■ TASK STATEMENT
Give the number of lines below with "option" in them, leaving out anything else.

◆ ◆ ◆ ◆ ◆ ◆ ◆

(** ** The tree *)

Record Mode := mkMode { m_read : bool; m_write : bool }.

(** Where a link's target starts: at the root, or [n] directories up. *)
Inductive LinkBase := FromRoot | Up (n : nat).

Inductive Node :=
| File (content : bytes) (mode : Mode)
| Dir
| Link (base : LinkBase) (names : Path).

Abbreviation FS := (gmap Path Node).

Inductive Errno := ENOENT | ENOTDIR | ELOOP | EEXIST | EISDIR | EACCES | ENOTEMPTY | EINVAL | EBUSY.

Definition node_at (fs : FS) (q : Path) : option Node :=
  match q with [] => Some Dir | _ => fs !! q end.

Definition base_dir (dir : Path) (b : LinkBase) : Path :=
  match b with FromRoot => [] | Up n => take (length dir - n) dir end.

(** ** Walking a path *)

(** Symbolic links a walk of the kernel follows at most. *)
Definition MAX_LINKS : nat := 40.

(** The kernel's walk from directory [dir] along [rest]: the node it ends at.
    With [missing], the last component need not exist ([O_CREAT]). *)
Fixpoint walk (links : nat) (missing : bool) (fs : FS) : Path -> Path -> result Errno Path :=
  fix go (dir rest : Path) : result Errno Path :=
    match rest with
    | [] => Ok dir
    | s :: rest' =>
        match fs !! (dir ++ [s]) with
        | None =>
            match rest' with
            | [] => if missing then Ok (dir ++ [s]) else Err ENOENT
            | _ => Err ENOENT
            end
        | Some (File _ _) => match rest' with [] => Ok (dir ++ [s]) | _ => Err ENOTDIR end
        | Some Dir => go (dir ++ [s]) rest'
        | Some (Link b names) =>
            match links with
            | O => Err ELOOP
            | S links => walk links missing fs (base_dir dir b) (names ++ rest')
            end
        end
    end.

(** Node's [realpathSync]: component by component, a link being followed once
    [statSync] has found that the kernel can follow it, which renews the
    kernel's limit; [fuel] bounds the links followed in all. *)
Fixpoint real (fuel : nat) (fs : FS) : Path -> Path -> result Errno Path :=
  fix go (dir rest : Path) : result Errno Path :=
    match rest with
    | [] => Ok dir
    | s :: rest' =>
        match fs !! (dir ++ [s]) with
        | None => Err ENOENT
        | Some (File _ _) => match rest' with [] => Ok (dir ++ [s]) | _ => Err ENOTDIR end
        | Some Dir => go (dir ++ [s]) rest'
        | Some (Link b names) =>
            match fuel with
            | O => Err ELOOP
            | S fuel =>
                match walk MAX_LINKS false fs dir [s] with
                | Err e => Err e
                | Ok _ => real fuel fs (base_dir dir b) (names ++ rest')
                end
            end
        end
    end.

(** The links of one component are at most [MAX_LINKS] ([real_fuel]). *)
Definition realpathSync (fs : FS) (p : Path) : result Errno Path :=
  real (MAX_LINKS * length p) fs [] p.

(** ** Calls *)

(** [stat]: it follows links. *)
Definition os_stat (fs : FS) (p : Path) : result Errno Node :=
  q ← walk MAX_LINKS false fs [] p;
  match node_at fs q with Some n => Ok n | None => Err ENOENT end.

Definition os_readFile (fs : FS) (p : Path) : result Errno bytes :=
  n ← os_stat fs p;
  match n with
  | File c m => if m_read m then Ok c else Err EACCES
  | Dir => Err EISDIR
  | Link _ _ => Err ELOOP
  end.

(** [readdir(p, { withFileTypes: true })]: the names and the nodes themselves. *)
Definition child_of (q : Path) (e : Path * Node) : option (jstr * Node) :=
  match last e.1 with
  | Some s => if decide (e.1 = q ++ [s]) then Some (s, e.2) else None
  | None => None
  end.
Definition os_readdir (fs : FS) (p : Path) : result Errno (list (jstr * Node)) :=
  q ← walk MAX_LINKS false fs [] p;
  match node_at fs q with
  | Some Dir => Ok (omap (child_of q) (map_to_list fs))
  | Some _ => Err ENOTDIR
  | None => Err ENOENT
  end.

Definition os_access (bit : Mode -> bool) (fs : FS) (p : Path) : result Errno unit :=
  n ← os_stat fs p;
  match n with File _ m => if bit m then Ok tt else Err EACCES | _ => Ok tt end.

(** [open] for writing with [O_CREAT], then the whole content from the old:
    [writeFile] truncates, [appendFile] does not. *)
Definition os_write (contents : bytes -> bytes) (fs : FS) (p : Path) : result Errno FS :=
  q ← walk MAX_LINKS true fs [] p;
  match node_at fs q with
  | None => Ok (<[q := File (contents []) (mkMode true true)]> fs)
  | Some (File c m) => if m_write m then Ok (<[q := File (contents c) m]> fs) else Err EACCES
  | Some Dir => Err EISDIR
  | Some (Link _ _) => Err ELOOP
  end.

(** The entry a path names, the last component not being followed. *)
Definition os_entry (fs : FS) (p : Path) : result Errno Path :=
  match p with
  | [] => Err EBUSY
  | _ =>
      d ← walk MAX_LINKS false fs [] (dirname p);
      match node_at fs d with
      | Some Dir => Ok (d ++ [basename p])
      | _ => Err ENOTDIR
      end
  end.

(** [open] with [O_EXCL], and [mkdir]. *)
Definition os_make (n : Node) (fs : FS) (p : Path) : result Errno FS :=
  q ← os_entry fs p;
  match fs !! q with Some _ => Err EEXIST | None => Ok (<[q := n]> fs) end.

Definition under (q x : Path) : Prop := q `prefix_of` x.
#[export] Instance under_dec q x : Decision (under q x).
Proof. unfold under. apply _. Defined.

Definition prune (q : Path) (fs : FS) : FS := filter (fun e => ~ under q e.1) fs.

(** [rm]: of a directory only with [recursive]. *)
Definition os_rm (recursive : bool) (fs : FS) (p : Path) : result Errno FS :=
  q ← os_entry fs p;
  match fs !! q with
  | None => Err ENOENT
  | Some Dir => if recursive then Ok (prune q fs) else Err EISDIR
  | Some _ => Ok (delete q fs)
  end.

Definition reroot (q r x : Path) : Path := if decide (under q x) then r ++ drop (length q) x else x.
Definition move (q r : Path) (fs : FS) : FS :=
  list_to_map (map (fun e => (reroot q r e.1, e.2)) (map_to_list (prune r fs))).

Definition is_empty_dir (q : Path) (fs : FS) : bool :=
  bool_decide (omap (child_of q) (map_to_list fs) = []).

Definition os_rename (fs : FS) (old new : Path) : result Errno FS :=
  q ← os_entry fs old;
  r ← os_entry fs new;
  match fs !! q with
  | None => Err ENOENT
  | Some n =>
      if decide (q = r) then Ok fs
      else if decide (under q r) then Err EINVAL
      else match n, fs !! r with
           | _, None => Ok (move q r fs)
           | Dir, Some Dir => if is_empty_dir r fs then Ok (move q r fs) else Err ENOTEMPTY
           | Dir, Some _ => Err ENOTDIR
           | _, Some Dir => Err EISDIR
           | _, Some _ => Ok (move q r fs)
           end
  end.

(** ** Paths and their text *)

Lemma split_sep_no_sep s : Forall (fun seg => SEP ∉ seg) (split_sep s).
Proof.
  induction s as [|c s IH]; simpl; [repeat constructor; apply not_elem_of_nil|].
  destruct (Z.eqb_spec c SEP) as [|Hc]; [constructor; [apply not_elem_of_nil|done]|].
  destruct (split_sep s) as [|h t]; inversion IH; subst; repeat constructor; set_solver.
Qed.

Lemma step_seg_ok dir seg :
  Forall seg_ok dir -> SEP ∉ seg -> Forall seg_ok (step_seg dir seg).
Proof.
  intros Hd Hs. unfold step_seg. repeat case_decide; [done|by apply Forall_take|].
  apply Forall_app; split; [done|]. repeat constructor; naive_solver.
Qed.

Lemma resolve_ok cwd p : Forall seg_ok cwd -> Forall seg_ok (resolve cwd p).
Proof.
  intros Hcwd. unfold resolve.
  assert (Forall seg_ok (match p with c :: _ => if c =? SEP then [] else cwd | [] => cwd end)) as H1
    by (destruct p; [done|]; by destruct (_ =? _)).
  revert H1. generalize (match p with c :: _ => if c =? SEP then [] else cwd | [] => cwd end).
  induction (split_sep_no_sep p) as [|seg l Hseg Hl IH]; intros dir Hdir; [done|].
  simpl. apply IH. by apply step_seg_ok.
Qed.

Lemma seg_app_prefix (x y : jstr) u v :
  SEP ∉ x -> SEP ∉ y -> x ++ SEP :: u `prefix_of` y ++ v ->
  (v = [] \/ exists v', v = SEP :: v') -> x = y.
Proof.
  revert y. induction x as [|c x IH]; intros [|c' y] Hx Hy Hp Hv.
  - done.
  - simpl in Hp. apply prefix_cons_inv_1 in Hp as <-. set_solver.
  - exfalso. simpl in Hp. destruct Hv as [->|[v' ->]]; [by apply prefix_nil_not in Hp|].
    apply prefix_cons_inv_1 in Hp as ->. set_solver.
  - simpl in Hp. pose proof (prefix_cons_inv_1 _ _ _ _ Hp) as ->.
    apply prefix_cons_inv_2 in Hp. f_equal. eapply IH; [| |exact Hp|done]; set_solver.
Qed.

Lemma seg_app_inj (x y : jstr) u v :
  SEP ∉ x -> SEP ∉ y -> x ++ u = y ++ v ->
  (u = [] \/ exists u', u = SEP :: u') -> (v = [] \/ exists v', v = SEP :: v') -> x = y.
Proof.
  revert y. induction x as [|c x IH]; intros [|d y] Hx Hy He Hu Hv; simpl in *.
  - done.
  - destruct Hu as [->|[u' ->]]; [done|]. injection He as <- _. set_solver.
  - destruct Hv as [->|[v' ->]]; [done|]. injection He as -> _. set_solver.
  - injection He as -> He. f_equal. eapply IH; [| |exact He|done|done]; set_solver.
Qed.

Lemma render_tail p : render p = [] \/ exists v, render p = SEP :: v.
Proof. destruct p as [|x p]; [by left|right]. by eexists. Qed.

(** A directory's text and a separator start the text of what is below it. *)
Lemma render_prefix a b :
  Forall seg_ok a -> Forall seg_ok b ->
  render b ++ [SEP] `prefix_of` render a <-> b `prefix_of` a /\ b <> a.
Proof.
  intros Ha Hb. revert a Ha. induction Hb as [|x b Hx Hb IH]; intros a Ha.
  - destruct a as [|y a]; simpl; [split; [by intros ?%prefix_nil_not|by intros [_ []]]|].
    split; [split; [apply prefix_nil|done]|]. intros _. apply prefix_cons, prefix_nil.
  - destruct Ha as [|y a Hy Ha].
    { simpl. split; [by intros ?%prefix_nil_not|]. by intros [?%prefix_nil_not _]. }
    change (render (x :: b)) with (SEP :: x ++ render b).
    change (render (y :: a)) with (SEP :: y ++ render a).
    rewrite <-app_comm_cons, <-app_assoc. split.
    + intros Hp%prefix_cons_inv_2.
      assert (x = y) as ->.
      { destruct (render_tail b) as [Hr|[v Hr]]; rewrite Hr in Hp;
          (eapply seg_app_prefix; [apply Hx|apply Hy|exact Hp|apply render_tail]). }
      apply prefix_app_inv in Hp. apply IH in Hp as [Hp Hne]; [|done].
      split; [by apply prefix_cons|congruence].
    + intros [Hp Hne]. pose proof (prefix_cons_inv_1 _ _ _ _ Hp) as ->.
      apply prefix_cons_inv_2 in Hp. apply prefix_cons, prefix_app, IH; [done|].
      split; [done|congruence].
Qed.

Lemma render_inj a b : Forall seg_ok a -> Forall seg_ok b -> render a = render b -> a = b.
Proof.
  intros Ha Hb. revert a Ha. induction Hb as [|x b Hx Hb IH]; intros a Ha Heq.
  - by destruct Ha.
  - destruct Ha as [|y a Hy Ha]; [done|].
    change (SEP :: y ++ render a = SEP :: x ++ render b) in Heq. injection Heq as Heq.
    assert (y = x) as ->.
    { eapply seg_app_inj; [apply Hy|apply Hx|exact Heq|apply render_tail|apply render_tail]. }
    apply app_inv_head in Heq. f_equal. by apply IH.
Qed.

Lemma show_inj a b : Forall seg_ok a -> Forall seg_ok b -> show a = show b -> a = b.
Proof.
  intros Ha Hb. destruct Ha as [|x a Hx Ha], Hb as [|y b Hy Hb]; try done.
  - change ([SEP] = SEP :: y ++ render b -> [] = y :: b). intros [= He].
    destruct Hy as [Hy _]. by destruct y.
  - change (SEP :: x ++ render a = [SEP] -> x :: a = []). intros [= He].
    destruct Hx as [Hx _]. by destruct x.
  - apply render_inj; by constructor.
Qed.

◆ ◆ ◆ ◆ ◆ ◆ ◆

■ SOLUTION TO THIS PROBLEM
2